= Connor Tingley =

American artist

Connor Tingley (born October 7, 1993) is an American artist, living and working in Los Angeles, California.

== Family ==
Connor Tingley was born in Torrance, California, on October 7, 1993. He has a twin brother, Austin, who also lives and works in Los Angeles.

== Early inspiration ==
Animation and character design was an early interest—one that was inspired by Pixar films. Tingley's growing skills and varied attention eventually led to the search for a mentor, and Tingley began an eight-year apprenticeship with illustrator and designer, Professor Sheldon Borenstein. Here, Tingley studied Florentine painting, anatomy, life drawing and Chiaroscuro lighting from age 10. Tingley spent his time observing, drawing, and studying a period of "fundamental growth" that helped him to understand the construction of figures and nature.

== Education ==
Following a lengthy mentorship, Tingley worked in toy design at Jakks Pacific and went on to ArtCenter College of Design in Pasadena, to study illustration with the intention to work at Pixar Animation Studios. Simultaneously, he was part of a creative collective with high school peers, designing a range of media assets for musicians and companies, and extensively travelling. Ultimately, he chose to leave ArtCenter and pursue a wide range of opportunities, which immediately involved touring, designing album covers, and providing creative direction for artists.

== Exploring different art forms ==
His artwork appeared on the cover of Vogue Russia, captured by Swiss photographer Michel Comte in 2016. It was at this time that Tingley developed a collaborative relationship with legendary hairstylist Peter Savic, who famously created looks for Madonna.
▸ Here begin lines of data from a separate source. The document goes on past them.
(** The result is whether the operation granted what was asked. *)
Definition run_store (op : store_op) : stm bool :=
match op with
| SPut r => _ ← Put r; mret true
| SHeartbeat id ls info => _ ← UpdateHeartbeat id ls info; mret true
| SDeviceName id name => _ ← UpdateDeviceName id name; mret true
| SMetricCards id cards => _ ← UpdateMetricCards id cards; mret true
| SReorder ids => _ ← ReorderDevices ids; mret true
| SDeleteDevice id => _ ← DeleteDevice id; mret true
| SEnsureAdmin u p salt now => _ ← EnsureAdmin u p salt now; mret true
| SVerifyPassword p salt now => x ← VerifyAdminPassword p salt now; mret (snd x)
| SUsername u now => _ ← UpdateAdminUsername u now; mret true
| SUsernameRevoke u now => _ ← UpdateAdminUsernameAndRevokeSessions u now; mret true
| SPassword p salt now => _ ← UpdateAdminPassword p salt now; mret true
| SPasswordRevoke p salt now => _ ← UpdateAdminPasswordAndRevokeSessions p salt now; mret true
| SSetTOTP s now => _ ← SetAdminTOTP s now; mret true
| SEnableTOTPRevoke s now => _ ← EnableAdminTOTPAndRevokeSessions s now; mret true
| SDisableTOTPRevoke now => DisableAdminTOTPAndRevokeSessions now
| SCreateSession t e p now => _ ← CreateSession t e p now; mret true
| SConsumeTOTP step t e p now => ConsumeTOTPLoginStepAndCreateSession step t e p now
| SSessionValid t now => SessionValid t now
| SSessionExpiry t now => x ← SessionExpiry t now; mret (bool_decide (is_Some x))
| SDeleteSession t => _ ← DeleteSession t; mret true
| SDeleteAllSessions => _ ← DeleteAllSessions; mret true
| SCleanupSessions now => _ ← CleanupSessions now; mret true
| SCreateEnrollmentToken id label t e now => _ ← CreateEnrollmentToken id label t e now; mret true
| SConsumeEnrollmentToken t now => ConsumeEnrollmentToken t now
| SEnroll t d now => EnrollDevice t d now
| SCleanupEnrollmentTokens c1 c2 => _ ← CleanupEnrollmentTokens c1 c2; mret true
end.

Definition effect (op : store_op) (db : DB) : DB :=
match op with
| SPut r =>
  match info_json (d_Info r), encodeMetricCards (d_MetricCards r) with
  | Ok info, Ok cards =>
    applied (put_device (d_ID r) (d_Name r) (d_TokenHash r) (d_LastSeen r) info cards) db
  | _, _ => db
  end
| SHeartbeat id ls info =>
  match info_json info with
  | Ok json => applied (upd_device id (set_heartbeat ls json)) db
  | Err _ => db
  end
| SDeviceName id name => applied (upd_device id (set_name name)) db
| SMetricCards id cards =>
  match encodeMetricCards cards with
  | Ok c => applied (upd_device id (set_cards c)) db
  | Err _ => db
  end
| SReorder ids => apply_orders 0 ids db
| SDeleteDevice id => set_devices (delete id (t_devices db)) db
| SEnsureAdmin u p salt now =>
  match t_admins db, normalizeUsername u, ps_hash salt p with
  | None, Ok username, Ok hash =>
    set_admins (Some (mkAdminRow username hash "" (-1) now)) db
  | _, _, _ => db
  end
| SVerifyPassword p salt now =>
  match t_admins db, ps_rehash salt p with
  | Some a, Ok next =>
    if bool_decide (ps_verify (ar_password_hash a) p = (true, true))
    then applied (upd_admin always (set_password next now)) db else db
  | _, _ => db
  end
| SUsername u now => applied (upd_admin always (set_username u now)) db
| SUsernameRevoke u now => revoked (set_username u now) db
| SPassword p salt now =>
  match ps_hash salt p with
  | Ok hash => applied (upd_admin always (set_password hash now)) db
  | Err _ => db
  end
| SPasswordRevoke p salt now =>
  match ps_hash salt p with
  | Ok hash => revoked (set_password hash now) db
  | Err _ => db
  end
| SSetTOTP s now => applied (upd_admin always (set_totp s now)) db
| SEnableTOTPRevoke s now => revoked (set_totp s now) db
| SDisableTOTPRevoke now => revoked (set_totp "" now) db
| SCreateSession t e p now =>
  applied (ins_session (hashToken t) (mkSessRow now e (sessionPersistentValue p))) db
| SConsumeTOTP step t e p now =>
  applied (ins_session (hashToken t) (mkSessRow now e (sessionPersistentValue p)))
    (applied (upd_admin (λ a, ar_last_step a <? step) (set_step step)) db)
| SSessionValid t now | SSessionExpiry t now => delete_expired t now db
| SDeleteSession t => set_sessions (delete (hashToken t) (t_sessions db)) db
| SDeleteAllSessions => set_sessions ∅ db
| SCleanupSessions now =>
  set_sessions (filter (λ kv, now < sr_expires_at kv.2) (t_sessions db)) db
| SCreateEnrollmentToken id label t e now =>
  match (if String.eqb (TrimSpace label) "" then Ok "" else normalizeDeviceName (TrimSpace label)) with
  | Ok label => applied (ins_enroll id (mkEnrollRow label (hashToken t) now e 0)) db
  | Err _ => db
  end
| SConsumeEnrollmentToken t now => applied (use_tokens (hashToken t) now) db
| SEnroll t d now =>
  match info_json (d_Info d), encodeMetricCards (d_MetricCards d),
        usable_label (hashToken t) now db with
  | Ok info, Ok cards, Some label =>
    applied (ins_device (d_ID d) (λ order,
        mkDevRow (enrolled_name label (d_Name d)) (d_TokenHash d) (d_LastSeen d) info order cards))
      (applied (use_tokens (hashToken t) now) db)
  | _, _, _ => db
  end
| SCleanupEnrollmentTokens c1 c2 =>
  set_enroll (filter (λ kv, ¬ (0 < er_used_at kv.2 ∧ er_used_at kv.2 < c1)
                            ∧ c2 <= er_expires_at kv.2) (t_enroll db)) db
end.

(** A history: each operation with the failures it meets. *)
Definition run_history (ops : list (store_op * list bool)) (db : DB) : DB :=
fold_left (λ db op, w_db (snd (run_store op.1 (mkWorld db op.2)))) ops db.
End store_ops.

(** ** Lemmas on statements and transactions *)

(** A call fails and changes nothing, or passes. *)
Lemma db_call_db w : w_db (snd (db_call w)) = w_db w.
Proof. unfold db_call. destruct (w_faults w) as [|[] fs]; done. Qed.

Lemma bind_ok {A B} (m : stm A) (k : A → stm B) w b w' :
  (m ≫= k) w = (Ok b, w') ↔ ∃ a w1, m w = (Ok a, w1) ∧ k a w1 = (Ok b, w').
Proof. unfold mbind, stm_bind. destruct (m w) as [[a|e] w1]; naive_solver. Qed.

Lemma bind_cases {A B} (m : stm A) (k : A → stm B) w r w' :
  (m ≫= k) w = (r, w') →
  (∃ e, m w = (Err e, w') ∧ r = Err e) ∨ ∃ a w1, m w = (Ok a, w1) ∧ k a w1 = (r, w').
Proof. unfold mbind, stm_bind. destruct (m w) as [[a|e] w1]; naive_solver. Qed.

Lemma db_call_cases w r w' : db_call w = (r, w') → w_db w' = w_db w.
Proof. intros Hc. rewrite <-(db_call_db w). by rewrite Hc. Qed.

Lemma exec_cases f w r w' :
  exec f w = (r, w') →
  (∃ e, r = Err e ∧ w_db w' = w_db w) ∨
  (∃ n, r = Ok n ∧ f (w_db w) = Ok (w_db w', n)).
Proof.
  unfold exec. intros [(e & H1 & ->)|(a & w1 & H1 & H2)]%bind_cases;
    apply db_call_cases in H1; [eauto|].
  unfold modify in H2. rewrite H1 in H2.
  destruct (f (w_db w)) as [[db n]|e] eqn:E; simplify_eq/=; eauto.
Qed.
Definition readDiskCounters (h : Host) (diskstatsPath statPath sysBlockRoot : string) : option diskCounters :=
  match scan h diskstatsPath with
  | None => None
  | Some lines =>
    let (c, found) := fold_left (disk_step h sysBlockRoot) lines (mkDiskCounters 0 0 0 0 0 0, false) in
    let cpu := default (0, 0) (cpuTotalAndIOWait h statPath) in
    if found
    then Some (mkDiskCounters (dc_ReadBytes c) (dc_WriteBytes c) (dc_Operations c) (dc_ServiceMS c)
                 (fst cpu) (snd cpu))
    else None
  end.

(** The metrics between two samples [seconds] apart; zero when a counter went back. *)
Definition disk_rates (seconds : float64) (c p : diskCounters) : diskIOMetrics :=
  match counterDelta (dc_ReadBytes c) (dc_ReadBytes p), counterDelta (dc_WriteBytes c) (dc_WriteBytes p),
        counterDelta (dc_Operations c) (dc_Operations p), counterDelta (dc_ServiceMS c) (dc_ServiceMS p),
        counterDelta (dc_CPUTotal c) (dc_CPUTotal p), counterDelta (dc_CPUIOWait c) (dc_CPUIOWait p) with
  | Some readBytes, Some writeBytes, Some operations, Some serviceMS, Some cpuTotal, Some cpuIOWait =>
    let pct := f64_div (f64_mul (f64_of_Z cpuIOWait) (f64_of_Z 100)) (f64_of_Z cpuTotal) in
    mkDiskMetrics (f64_div (f64_of_Z readBytes) seconds) (f64_div (f64_of_Z writeBytes) seconds)
      (f64_div (f64_of_Z operations) seconds)
      (if 0 <? cpuTotal then (if f64_ltb (f64_of_Z 100) pct then f64_of_Z 100 else pct) else f64_zero)
      (if 0 <? operations then f64_div (f64_of_Z serviceMS) (f64_of_Z operations) else f64_zero)
  | _, _, _, _, _, _ => no_disk
  end.

Definition diskIO (h : Host) (now : Z) (diskstatsPath statPath sysBlockRoot : string) (t : telemetryState)
    : diskIOMetrics * telemetryState :=
  match readDiskCounters h diskstatsPath statPath sysBlockRoot with
  | None => (no_disk, t)
  | Some c =>
    (match ts_disk t with
     | None => no_disk
     | Some (at_, p) =>
       let seconds := Seconds (Sub now at_) in
       if f64_ltb f64_zero seconds then disk_rates seconds c p else no_disk
     end,
     mkTelemetry (ts_net t) (ts_peaks t) (Some (now, c)) (ts_procAt t) (ts_procs t) (ts_tempAt t) (ts_temp t))
  end.

(** ** Temperature *)

Definition temperatureLabelPreferred (label : string) : bool :=
  existsb (Contains label) ["cpu"; "package"; "soc"; "core"; "x86_pkg"].

Section temperature.
Context (ParseFloat : string → option float64) (toLower : string → string).

(** [value >= n || value <= -n] *)
Definition beyond (value : float64) (n : Z) : bool :=
  f64_leb (f64_of_Z n) value || f64_leb value (f64_of_Z (- n)).

Definition temperatureValue (h : Host) (path : string) : option float64 :=
  match ParseFloat (TrimSpace (readFile h path)) with
  | None => None
  | Some value =>
    let value := if beyond value 1000000 then f64_div value (f64_of_Z 1000000)
                 else if beyond value 1000 then f64_div value (f64_of_Z 1000) else value in
    if f64_leb (f64_of_Z (-50)) value && f64_leb value (f64_of_Z 200) then Some value else None
  end.

(** The loops: a preferred sensor ends the search, the first other is the
    fallback. *)
Fixpoint first_preferred (sensors : list (string * (string → bool) * string)) (h : Host) (fallback : option float64)
    : float64 + option float64 :=
  match sensors with
  | [] => inr fallback
  | (input, preferred, label) :: rest =>
    match temperatureValue h input with
    | None => first_preferred rest h fallback
    | Some v =>
      if preferred (toLower (TrimSpace (readFile h label))) then inl v
      else first_preferred rest h (match fallback with None => Some v | Some _ => fallback end)
    end
  end.

Definition zone_sensors (h : Host) (thermalRoot : string) : list (string * (string → bool) * string) :=
  (λ name, (JoinPath (JoinPath thermalRoot name) "temp", temperatureLabelPreferred,
            JoinPath (JoinPath thermalRoot name) "type"))
  <$> filter (λ name, HasPrefix name "thermal_zone" = true) (default [] (h_dir h thermalRoot)).

Definition hwmon_sensors (h : Host) (hwmonRoot : string) : list (string * (string → bool) * string) :=
  flat_map (λ name,
    (λ input, (input, λ label, String.eqb label "" || temperatureLabelPreferred label,
               TrimSuffix input "_input" +:+ "_label"))
    <$> h_glob h (JoinPath (JoinPath hwmonRoot name) "temp*_input"))
  (default [] (h_dir h hwmonRoot)).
Through Savic, Tingley's work was introduced to French cosmetic founder and art director Francois Nars; Nars tapped the artist for his Marie Claire fashion feature in September 2016, which featured Tingley's hand-painted silk veils. Tingley and Nars collaborated on cosmetics released in 2019. Tingley's Los Angeles based creative agency, Cool LLC, designed packaging, identity and color palette for the collaboration.

Tingley's solo exhibition in Bucharest on March 23, 2017, was held at Uzina Electrica Filaret. The premiere of the exhibition "Raw Intimacy" curated by Adrian Buga showcased 29 works along with a collaboration between Tingley and Savic. Tingley describes the paintings in the exhibition as having, "a lot of translucent layers in which you can see bone and flesh. They metaphorically combine; there is nothing to hide.”

== Recent exhibition ==

Tingley and Savic's latest collaboration is an exhibition at St. Michael's Church in Vienna on March 6. Titled, "The Meat Series," this exhibition features a series of paintings using hair as a medium. "To create these paintings, we use hair to emulate and study the microstructures of the life’s pillars and in doing so we found the uncanny resemblance between the forms of hair and muscle fiber; between outside and inside, and between death and life," stated Tingley. "Using hair as our medium to explore shape, we let it fall on canvas, trusting nature's rhythm to emulate its natural design in the muscles’ ripples, layers and form.”